Seguindo o sucesso dos quadrinhos vem Dungeon Crawlers, uma saga um pouco mais séria que as outras e a segunda série longa de Tormenta. Tem Aurora, a sacerdotisa de Tanna-Toh, e sua amiga guerreira Brigandine como protagonistas. Sua missão: adentrar as ruínas da cidade perdida dos elfos e descobrir os segredos lá existentes. No caminho acabam por conhecer Fren, um elfo explorador que sobreviveu ao ataque e agora procura por sua antiga paixão, a princesa élfica. A história parece muito boa e explora um ótimo gancho de Tormenta: a queda da cidade élfica e a invasão dos goblinoides.

Clique aqui para baixar Dungeon Crawlers completo!

Ainda temos o ironicamente caótico Dado Selvagem, HQ que se iniciou nas páginas da Dragão Brasil e até teve revista própria, mas por problemas com a editora acabou cancelado. A HQ conta a história de Daice Commoner, um garoto absolutamente normal e sem nenhuma habilidade especial, neste mundo cheio de heróis chamado Arton. Daice tem o sonho de ser um aventureiro, mas como não possui nada de especial, nada pode fazer além de sonhar. As coisas começam a ficar interessantes quando o sumo-sacerdote de Nimb, deus do acaso e do caos, entrega a Daice o Dado Selvagem, um objeto misterioso e de grande poder. Dado Selvagem é isso: como uma pessoa sem habilidades especiais pode fazer ago incrível e especial. É realmente uma pena que a série não tenha tido um fim...

Clique aqui para ler Dado Selvagem online!

Bem mais recentemente temos Ledd, uma ótima história em estilo shonen, com roteiro bem montado, lutas de tirar o fôlego (as melhores lutas em quadrinhos de Tormenta, em minha opinião) e arte incrível de Lobo Borges. A história conta a jornada do jovem Ledd, um garoto que acorda numa prisão especial sem se lembrar de seu passado e deve fugir por sua vida, seguindo em busca de seu passado esquecido e sobre o mistério de seus poderes. Ao que parece Ledd possui um tipo de passado sombrio e mágico... Para tanto ele contará com a ajuda do mago Ripp e da bela e corajosa Drikka.

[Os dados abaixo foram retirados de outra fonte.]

(* ===== verification/NetState.v ===== *)
(** The registration state of the device, [core/servicestate.cpp], and how the
    answers to network requests change it (the [Process...Result] methods of
    [rilcontextwrapper.cpp]).

    The fields that no operation changes after [setNullState] (the CDMA
    indicators, network and system identifiers, emergency flag, channel number
    and NR frequency range) are left out.  The size of an answer selects one of
    the response structures; the model has a constructor for each. *)
From S2P Require Import Prelude Network.

Definition RIL_NOT_REG_AND_NOT_SEARCHING : Z := 0.
Definition NR_STATUS_NONE : Z := 0.
Definition NR_STATUS_RESTRICTED : Z := 1.
Definition NR_STATUS_NOT_RESTRICTED : Z := 2.

Record ServiceState := {
  mVoiceRegState : Z; mDataRegState : Z;
  mOperatorNumeric : list Z; mOperatorAlphaLong : list Z; mOperatorAlphaShort : list Z;
  mIsManualNetworkSelection : bool;
  mVoiceRadioTechnology : Z; mDataRadioTechnology : Z; mIsUsingCarrierAggregation : bool;
  isVopsSupported : bool; isEmcBearerSupported : bool;
  isEndcAvailable : bool; isDcNrRestricted : bool; isNrAvailable : bool;
  mNrStatus : Z
}.
#[export] Instance ServiceState_eq_dec : EqDecision ServiceState.
Proof. solve_decision. Defined.

Definition nullState : ServiceState :=
  {| mVoiceRegState := RIL_NOT_REG_AND_NOT_SEARCHING; mDataRegState := RIL_NOT_REG_AND_NOT_SEARCHING;
     mOperatorNumeric := []; mOperatorAlphaLong := []; mOperatorAlphaShort := []; mIsManualNetworkSelection := false;
     mVoiceRadioTechnology := RADIO_TECH_UNKNOWN; mDataRadioTechnology := RADIO_TECH_UNKNOWN; mIsUsingCarrierAggregation := false;
     isVopsSupported := false; isEmcBearerSupported := false; isEndcAvailable := false; isDcNrRestricted := false;
     isNrAvailable := false; mNrStatus := NR_STATUS_NONE |}.

(** the labels of the [switch] of the two registration setters *)
Definition reg_states : list Z := [0; 1; 2; 3; 4; 5; 10; 12; 13; 14].
Definition check_reg_state (r : Z) : Z := if decide (r ∈ reg_states) then r else RIL_NOT_REG_AND_NOT_SEARCHING.

Definition set_reg v d vt dt ca (s : ServiceState) : ServiceState :=
  {| mVoiceRegState := v; mDataRegState := d;
     mOperatorNumeric := mOperatorNumeric s; mOperatorAlphaLong := mOperatorAlphaLong s; mOperatorAlphaShort := mOperatorAlphaShort s;
     mIsManualNetworkSelection := mIsManualNetworkSelection s;
     mVoiceRadioTechnology := vt; mDataRadioTechnology := dt; mIsUsingCarrierAggregation := ca;
     isVopsSupported := isVopsSupported s; isEmcBearerSupported := isEmcBearerSupported s;
     isEndcAvailable := isEndcAvailable s; isDcNrRestricted := isDcNrRestricted s; isNrAvailable := isNrAvailable s; mNrStatus := mNrStatus s |}.
Definition set_operator n l sh m (s : ServiceState) : ServiceState :=
  {| mVoiceRegState := mVoiceRegState s; mDataRegState := mDataRegState s;
     mOperatorNumeric := n; mOperatorAlphaLong := l; mOperatorAlphaShort := sh; mIsManualNetworkSelection := m;
     mVoiceRadioTechnology := mVoiceRadioTechnology s; mDataRadioTechnology := mDataRadioTechnology s;
     mIsUsingCarrierAggregation := mIsUsingCarrierAggregation s;
     isVopsSupported := isVopsSupported s; isEmcBearerSupported := isEmcBearerSupported s;
     isEndcAvailable := isEndcAvailable s; isDcNrRestricted := isDcNrRestricted s; isNrAvailable := isNrAvailable s; mNrStatus := mNrStatus s |}.
Definition set_lte_nr vops emc e r n st (s : ServiceState) : ServiceState :=
  {| mVoiceRegState := mVoiceRegState s; mDataRegState := mDataRegState s;
     mOperatorNumeric := mOperatorNumeric s; mOperatorAlphaLong := mOperatorAlphaLong s; mOperatorAlphaShort := mOperatorAlphaShort s;
     mIsManualNetworkSelection := mIsManualNetworkSelection s;
     mVoiceRadioTechnology := mVoiceRadioTechnology s; mDataRadioTechnology := mDataRadioTechnology s;
     mIsUsingCarrierAggregation := mIsUsingCarrierAggregation s;
     isVopsSupported := vops; isEmcBearerSupported := emc;
     isEndcAvailable := e; isDcNrRestricted := r; isNrAvailable := n; mNrStatus := st |}.

Definition setVoiceRegState (r : Z) (s : ServiceState) : ServiceState :=
  set_reg (check_reg_state r) (mDataRegState s) (mVoiceRadioTechnology s) (mDataRadioTechnology s) (mIsUsingCarrierAggregation s) s.
Definition setDataRegState (r : Z) (s : ServiceState) : ServiceState :=
  set_reg (mVoiceRegState s) (check_reg_state r) (mVoiceRadioTechnology s) (mDataRadioTechnology s) (mIsUsingCarrierAggregation s) s.
Definition setVoiceRadioTechnology (rt : Z) (s : ServiceState) : ServiceState :=
  set_reg (mVoiceRegState s) (mDataRegState s) (if (rt <? 0) || (RADIO_TECH_NR <? rt) then RADIO_TECH_UNKNOWN else rt)
    (mDataRadioTechnology s) (mIsUsingCarrierAggregation s) s.
(** what the range check stores is overwritten *)
Definition setDataRadioTechnology (rt : Z) (s : ServiceState) : ServiceState :=
  let s := if (rt <? 0) || (RADIO_TECH_NR <? rt)
           then set_reg (mVoiceRegState s) (mDataRegState s) (mVoiceRadioTechnology s) RADIO_TECH_UNKNOWN (mIsUsingCarrierAggregation s) s
           else s in
  let s := set_reg (mVoiceRegState s) (mDataRegState s) (mVoiceRadioTechnology s) rt (mIsUsingCarrierAggregation s) s in
  if mDataRadioTechnology s =? RADIO_TECH_LTE_CA
  then set_reg (mVoiceRegState s) (mDataRegState s) (mVoiceRadioTechnology s) RADIO_TECH_LTE true s
  else set_reg (mVoiceRegState s) (mDataRegState s) (mVoiceRadioTechnology s) (mDataRadioTechnology s) false s.
Definition setOperatorNumeric (n : list Z) (s : ServiceState) : ServiceState :=
  set_operator n (mOperatorAlphaLong s) (mOperatorAlphaShort s) (mIsManualNetworkSelection s) s.
Definition setOperatorName (l sh : list Z) (s : ServiceState) : ServiceState :=
  set_operator (mOperatorNumeric s) l sh (mIsManualNetworkSelection s) s.
Definition setIsManualSelection (m : bool) (s : ServiceState) : ServiceState :=
  set_operator (mOperatorNumeric s) (mOperatorAlphaLong s) (mOperatorAlphaShort s) m s.
Definition setLteVopsSupport (v : bool) (s : ServiceState) : ServiceState :=
  set_lte_nr v (isEmcBearerSupported s) (isEndcAvailable s) (isDcNrRestricted s) (isNrAvailable s) (mNrStatus s) s.
Definition setLteEmcBearerSupport (e : bool) (s : ServiceState) : ServiceState :=
  set_lte_nr (isVopsSupported s) e (isEndcAvailable s) (isDcNrRestricted s) (isNrAvailable s) (mNrStatus s) s.
Definition updateNrStatus (endc restricted available : bool) (s : ServiceState) : ServiceState :=
  set_lte_nr (isVopsSupported s) (isEmcBearerSupported s) endc restricted available
    (if endc then (if negb restricted && available then NR_STATUS_NOT_RESTRICTED else NR_STATUS_RESTRICTED) else NR_STATUS_NONE) s.

(** [operator==]: the operator names are not compared *)
Definition state_equal (a b : ServiceState) : bool :=
  (mVoiceRegState a =? mVoiceRegState b) && (mDataRegState a =? mDataRegState b)
  && bool_decide (mOperatorNumeric a = mOperatorNumeric b) && eqb (mIsManualNetworkSelection a) (mIsManualNetworkSelection b)
  && (mVoiceRadioTechnology a =? mVoiceRadioTechnology b) && (mDataRadioTechnology a =? mDataRadioTechnology b)
  && eqb (mIsUsingCarrierAggregation a) (mIsUsingCarrierAggregation b) && (mNrStatus a =? mNrStatus b)
  && eqb (isVopsSupported a) (isVopsSupported b) && eqb (isEmcBearerSupported a) (isEmcBearerSupported b)
  && eqb (isEndcAvailable a) (isEndcAvailable b) && eqb (isDcNrRestricted a) (isDcNrRestricted b) && eqb (isNrAvailable a) (isNrAvailable b).

(** ** Answers to network requests *)

(** the answer to the request, by the structure its size selects *)
Inductive NetAnswer :=
| AOperator (alphaLong alphaShort numeric : list Z)
| AVoiceReg (regState rat : Z)
| ADataReg (regState rat : Z)
| ADataReg14 (regState rat : Z) (vops emc endc restricted available : bool)
| ASelectionMode (mode : Z)
| AOther.

Definition ProcessVoiceRegStateResult (regState rat : Z) (s : ServiceState) : ServiceState :=
  setVoiceRadioTechnology rat (setVoiceRegState regState s).
Definition ProcessDataRegStateResult (regState rat : Z) (s : ServiceState) : ServiceState :=
  setDataRadioTechnology rat (setDataRegState regState s).
Definition ProcessDataRegStateResult14 (regState rat : Z) (vops emc endc restricted available : bool) (s : ServiceState) : ServiceState :=
  let s := ProcessDataRegStateResult regState rat s in
  let s := setLteVopsSupport vops s in
  let s := setLteEmcBearerSupport emc s in
  updateNrStatus endc restricted available s.
Definition ProcessOperatorInfo (alphaLong alphaShort numeric : list Z) (s : ServiceState) : ServiceState :=
  setOperatorName alphaLong alphaShort (setOperatorNumeric numeric s).
Definition ProcessNetworkSelectionMode (mode : Z) (s : ServiceState) : ServiceState := setIsManualSelection (mode =? 1) s.

Definition RIL_REQUEST_VOICE_REGISTRATION_STATE : Z := 20.
Definition RIL_REQUEST_DATA_REGISTRATION_STATE : Z := 21.
Definition RIL_REQUEST_OPERATOR : Z := 22.
Definition RIL_REQUEST_QUERY_NETWORK_SELECTION_MODE : Z := 45.

(** the new state; an answer of another size leaves it as it is *)
Definition newServiceState (requestId : Z) (a : NetAnswer) (s : ServiceState) : ServiceState :=
  if requestId =? RIL_REQUEST_OPERATOR then
    match a with AOperator l sh n => ProcessOperatorInfo l sh n s | _ => s end
  else if requestId =? RIL_REQUEST_DATA_REGISTRATION_STATE then
    match a with
    | ADataReg r t => ProcessDataRegStateResult r t s
    | ADataReg14 r t v e en re av => ProcessDataRegStateResult14 r t v e en re av s
    | _ => s
    end
  else if requestId =? RIL_REQUEST_VOICE_REGISTRATION_STATE then
    match a with AVoiceReg r t => ProcessVoiceRegStateResult r t s | _ => s end
  else match a with ASelectionMode m => ProcessNetworkSelectionMode m s | _ => s end.

(** what [ProcessNetworkServiceState] reports: voice registration, data
    registration, and any change at all *)
Definition changes (requestId : Z) (state new : ServiceState) : bool * bool * bool :=
  if requestId =? RIL_REQUEST_OPERATOR then
    (false, false, negb (bool_decide (mOperatorNumeric state = mOperatorNumeric new)))
  else if requestId =? RIL_REQUEST_DATA_REGISTRATION_STATE then
    let hasDataRegStateChanged := negb (mDataRegState state =? mDataRegState new) in
    let hasDataRadioTechChanged := negb (mDataRadioTechnology state =? mDataRadioTechnology new)
                                   || negb (eqb (mIsUsingCarrierAggregation state) (mIsUsingCarrierAggregation new)) in
    let hasLteVopsStatusChanged := negb (eqb (isVopsSupported state) (isVopsSupported new))
                                   || negb (eqb (isEmcBearerSupported state) (isEmcBearerSupported new)) in
    let hasNrStatusChanged := negb (mNrStatus state =? mNrStatus new) in
    (false, hasDataRegStateChanged, hasDataRegStateChanged || hasDataRadioTechChanged || hasLteVopsStatusChanged || hasNrStatusChanged)
  else if requestId =? RIL_REQUEST_VOICE_REGISTRATION_STATE then
    let hasVoiceRegStateChanged := negb (mVoiceRegState state =? mVoiceRegState new) in
    (hasVoiceRegStateChanged, false, hasVoiceRegStateChanged || negb (mVoiceRadioTechnology state =? mVoiceRadioTechnology new))
  else (false, false, false).

(** ** Facts *)

(** the values the fields may hold *)
Record state_wf (s : ServiceState) : Prop := {
  wf_voice : mVoiceRegState s ∈ reg_states;
  wf_data : mDataRegState s ∈ reg_states;
  wf_voice_tech : 0 <= mVoiceRadioTechnology s <= RADIO_TECH_NR;
  wf_data_tech : mDataRadioTechnology s ≠ RADIO_TECH_LTE_CA;
  wf_ca : mIsUsingCarrierAggregation s = true → mDataRadioTechnology s = RADIO_TECH_LTE;
  wf_nr : mNrStatus s = if isEndcAvailable s
                        then (if negb (isDcNrRestricted s) && isNrAvailable s then NR_STATUS_NOT_RESTRICTED else NR_STATUS_RESTRICTED)
                        else NR_STATUS_NONE
}.
Create HintDb netstate.

Lemma check_reg_state_in r : check_reg_state r ∈ reg_states.
Proof. unfold check_reg_state. destruct (decide (r ∈ reg_states)); [done|by left]. Qed.
Lemma state_wf_null : state_wf nullState.
Proof. split; cbn; try done; by left. Qed.
Lemma wf_setVoiceRegState r s : state_wf s → state_wf (setVoiceRegState r s).
Proof. intros []. split; cbn; try done. apply check_reg_state_in. Qed.
Lemma wf_setDataRegState r s : state_wf s → state_wf (setDataRegState r s).
Proof. intros []. split; cbn; try done. apply check_reg_state_in. Qed.
Lemma wf_setVoiceRadioTechnology r s : state_wf s → state_wf (setVoiceRadioTechnology r s).
Proof.
  intros []. split; cbn; try done. unfold RADIO_TECH_NR, RADIO_TECH_UNKNOWN in *. destruct (Z.ltb_spec r 0), (Z.ltb_spec 20 r); cbn; lia.
Qed.
Lemma wf_setDataRadioTechnology r s : state_wf s → state_wf (setDataRadioTechnology r s).
Proof.
  intros []. unfold setDataRadioTechnology. cbn [mDataRadioTechnology set_reg]. destruct (Z.eqb_spec r RADIO_TECH_LTE_CA) as [->|Hr].
  - split; by cbn.
  - by split; destruct ((r <? 0) || (RADIO_TECH_NR <? r)).
Qed.
Lemma wf_set_operator n l sh m s : state_wf s → state_wf (set_operator n l sh m s).
Proof. intros []. by split. Qed.
Lemma wf_lte v e s : state_wf s → state_wf (setLteVopsSupport v (setLteEmcBearerSupport e s)).
Proof. intros []. by split. Qed.
Lemma wf_setLteVopsSupport v s : state_wf s → state_wf (setLteVopsSupport v s).
Proof. intros []. by split. Qed.
Lemma wf_setLteEmcBearerSupport e s : state_wf s → state_wf (setLteEmcBearerSupport e s).
Proof. intros []. by split. Qed.
Lemma wf_updateNrStatus e r a s : state_wf s → state_wf (updateNrStatus e r a s).
Proof. intros []. by split. Qed.
#[export] Hint Resolve state_wf_null wf_setVoiceRegState wf_setDataRegState wf_setVoiceRadioTechnology wf_setDataRadioTechnology
  wf_set_operator wf_setLteVopsSupport wf_setLteEmcBearerSupport wf_updateNrStatus : netstate.

Lemma wf_newServiceState requestId a s : state_wf s → state_wf (newServiceState requestId a s).
Proof.
  intros Hs. unfold newServiceState, ProcessVoiceRegStateResult, ProcessDataRegStateResult14, ProcessDataRegStateResult,
    ProcessOperatorInfo, ProcessNetworkSelectionMode, setOperatorName, setOperatorNumeric, setIsManualSelection.
  repeat case_match; auto 8 with netstate.
Qed.

(** a run of answers *)
Fixpoint after_answers (l : list (Z * NetAnswer)) (s : ServiceState) : ServiceState :=
  match l with [] => s | (id, a) :: l => after_answers l (newServiceState id a s) end.

(** the registration state is well formed.  Whatever answers the modem gives, out-of-range values included, the
    registration states are ones the framework knows, the voice technology is in range, carrier aggregation is recorded
    as a flag on LTE and never as a technology of its own, and the NR status agrees with the three NR indicators. *)
Theorem ServiceState_wf (answers : list (Z * NetAnswer)) : state_wf (after_answers answers nullState).
Proof.
  assert (∀ s, state_wf s → state_wf (after_answers answers s)) as H; [|by apply H, state_wf_null].
  induction answers as [|[id a] l IH]; intros s Hs; cbn; [done|]. by apply IH, wf_newServiceState.
Qed.

(** the range check of the data technology has no effect *)
Lemma data_technology_unchecked s : mDataRadioTechnology (setDataRadioTechnology 77 s) = 77.
Proof. reflexivity. Qed.
(** states that differ in the operator's name only are equal *)
Lemma names_not_compared l sh s : state_equal s (setOperatorName l sh s) = true.
Proof.
  unfold state_equal. cbn. rewrite !Z.eqb_refl, !eqb_reflx, !andb_true_r. cbn. by apply bool_decide_eq_true_2.
Qed.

Clique aqui para ler Ledd online!

Por fim temos o 20 Deuses, série de Marcelo Cassaro, com a arte incrível de Rafael Françoi. A HQ se passa após os acontecimentos da libertação de Valkaria, a deusa da humanidade, em que a própria deusa deseja fazer algo à respeito de seu crime: ter ajudado na criação da Tormenta. Para esta missão ela se junta à Mateo, um garoto que possui seu próprio meio de encarar os desafios, e busca pelas Medalhas dos Aspectos, itens que podem invocar o poder dos vinte deuses!

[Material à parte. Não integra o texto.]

(** the four texts: addresses, name servers, gateways, P-CSCF *)
Definition Texts : Type := list Z * list Z * list Z * list Z.
Definition FillIpv4Addresses (d : DataCall) (t : Texts) : res Texts :=
  let '(addresses, dnses, gateways, pcscf_text) := t in
  if valid (ipv4 d)
  then
    addresses ← add_address MAX_ADDRESS_STRING_LEN (ntop false (addr (ipv4 d))) addresses;
    dnses ← (if is_null (dns1 (ipv4 d)) then Ok dnses else add_word MAX_ADDRESS_STRING_LEN (ntop false (dns1 (ipv4 d))) dnses);
    dnses ← (if is_null (dns2 (ipv4 d)) then Ok dnses else add_word MAX_ADDRESS_STRING_LEN (ntop false (dns2 (ipv4 d))) dnses);
    gateways ← (if is_null (addr (ipv4 d)) then Ok gateways else add_word MAX_ADDRESS_STRING_LEN (Some (str "0.0.0.0")) gateways);
    pcscf_text ← FillPcscf false 4 d (ipv4 d) pcscf_text;
    Ok (addresses, dnses, gateways, pcscf_text)
  else Ok t.
Definition AddIpv6Dns (dns : list Z) (slot : Z) (dnses : list Z) : res (list Z) :=
  if is_null dns
  then if default_dns && (slot =? 0) then add_word MAX_ADDRESS_STRING_LEN (Some (str "2001:4860:4860::8888")) dnses else Ok dnses
  else add_word MAX_ADDRESS_STRING_LEN (ntop true dns) dnses.
Definition SetIpv6Gateway (d : DataCall) (gateways : list Z) : res (list Z) :=
  if is_null (addr (ipv6 d)) then Ok gateways else add_word MAX_ADDRESS_STRING_LEN (Some (str "::")) gateways.
Definition FillIpv6Addresses (d : DataCall) (t : Texts) : res Texts :=
  let '(addresses, dnses, gateways, pcscf_text) := t in
  if valid (ipv6 d)
  then
    addresses ← add_address MAX_ADDRESS_STRING_LEN ((λ w, w ++ str "/64") <$> ntop true (addr (ipv6 d))) addresses;
    dnses ← AddIpv6Dns (dns1 (ipv6 d)) 0 dnses;
    dnses ← AddIpv6Dns (dns2 (ipv6 d)) 1 dnses;
    gateways ← SetIpv6Gateway d gateways;
    pcscf_text ← FillPcscf true 16 d (ipv6 d) pcscf_text;
    Ok (addresses, dnses, gateways, pcscf_text)
  else Ok t.
(** the copies into the response are as long as the buffers *)
Definition TranslateToResponse (d : DataCall) (ifname : list Z) (r : Response) : res Response :=
  t ← (if v4_first then t ← FillIpv4Addresses d ([], [], [], []); FillIpv6Addresses d t
       else t ← FillIpv6Addresses d ([], [], [], []); FillIpv4Addresses d t);
  let '(addresses, dnses, gateways, pcscf_text) := t in
  Ok {| r_status := r_status r; r_suggestedRetryTime := r_suggestedRetryTime r; r_cid := r_cid r; r_active := r_active r;
        r_type := FillPdpType d; r_ifname := FillInterfaceName d ifname;
        r_addresses := take (Z.to_nat (MAX_ADDRESS_STRING_LEN - 1)) addresses;
        r_dnses := take (Z.to_nat (MAX_ADDRESS_STRING_LEN - 1)) dnses;
        r_gateways := take (Z.to_nat (MAX_ADDRESS_STRING_LEN - 1)) gateways;
        r_pcscf := take (Z.to_nat (MAX_ADDRESS_STRING_LEN * 2 - 1)) pcscf_text; r_mtu := mtu_size d |}.

Definition GetDataCallFailCause (errorCode status : Z) : Z :=
  if errorCode <? 0 then errorCode else if negb (errorCode =? 0) then PDP_FAIL_ERROR_UNSPECIFIED else status.
Definition init_response (st retry cid active : Z) : Response :=
  {| r_status := st; r_suggestedRetryTime := retry; r_cid := cid; r_active := active; r_type := DATA_PROTOCOL_IP;
     r_ifname := []; r_addresses := []; r_dnses := []; r_gateways := []; r_pcscf := []; r_mtu := 0 |}.
Definition set_status (st retry : Z) (r : Response) : Response :=
  {| r_status := st; r_suggestedRetryTime := retry; r_cid := r_cid r; r_active := r_active r; r_type := r_type r; r_ifname := r_ifname r;
     r_addresses := r_addresses r; r_dnses := r_dnses r; r_gateways := r_gateways r; r_pcscf := r_pcscf r; r_mtu := r_mtu r |}.

(** an entry of the data call list *)
Definition ListResponse (p : PdpContext) : res Response :=
  let d := m_dataCall p in
  TranslateToResponse d (m_szIfname p) (init_response (dc_status d) (suggestedRetryTime d) (dc_cid d) (dc_active d)).
(** the result of a setup, without and with a context *)
Definition ErrorResponse (errorCode : Z) : Response :=
  init_response (GetDataCallFailCause errorCode PDP_FAIL_ERROR_UNSPECIFIED) RETRY_NO_SUGGESTED 0 INACTIVE.
Definition SetupResponse (errorCode : Z) (p : option PdpContext) : res Response :=
  match p with
  | None => Ok (ErrorResponse errorCode)
  | Some p =>
    let d := m_dataCall p in
    let r := init_response (GetDataCallFailCause errorCode (dc_status d)) (suggestedRetryTime d) (dc_cid d) (dc_active d) in
    if r_status r =? PDP_FAIL_NONE
    then
      if r_active r =? ACTIVE_AND_LINKUP then TranslateToResponse d (m_szIfname p) r
      else if r_active r =? ACTIVE_AND_LINKDOWN then Ok (set_status PDP_FAIL_ERROR_UNSPECIFIED RETRY_ASAP r)
      else Ok (set_status PDP_FAIL_ERROR_UNSPECIFIED (r_suggestedRetryTime r) r)
    else Ok r
  end.
(** the second overload overrides the status *)
Definition PdpFailResponse (st : Z) : Response := set_status st RETRY_NO_SUGGESTED (ErrorResponse 2).
(** [PsDataCallListBuilder::Build] of at most [MAX_DATA_CALL_SIZE] contexts *)
Fixpoint BuildList (l : list PdpContext) : res (list Response) :=
  match l with [] => Ok [] | p :: l => r ← ListResponse p; rs ← BuildList l; Ok (r :: rs) end.
Definition BuildDataCallList (l : list PdpContext) : res (list Response) := BuildList (take (Z.to_nat MAX_DATA_CALL_SIZE) l).
End response.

Clique aqui para ler 20 Deuses online!

É importante olhar para o passado e suas consequências no presente para poder prever o futuro. Especialmente quando esse futuro pode ser construído por você e seus amigos numa partida de RPG! Então use o passado e o presente de tais HQs como base e inspiração para o futuro de suas mesas de RPG, pois com tão épicas histórias, a diversão será garantida!

Mas e vocês, conhecem outra HQ situada no cenário de Tormenta que me esqueci de comentar? Qual é a preferida de vocês e como as usam como inspiração? Comentem aí!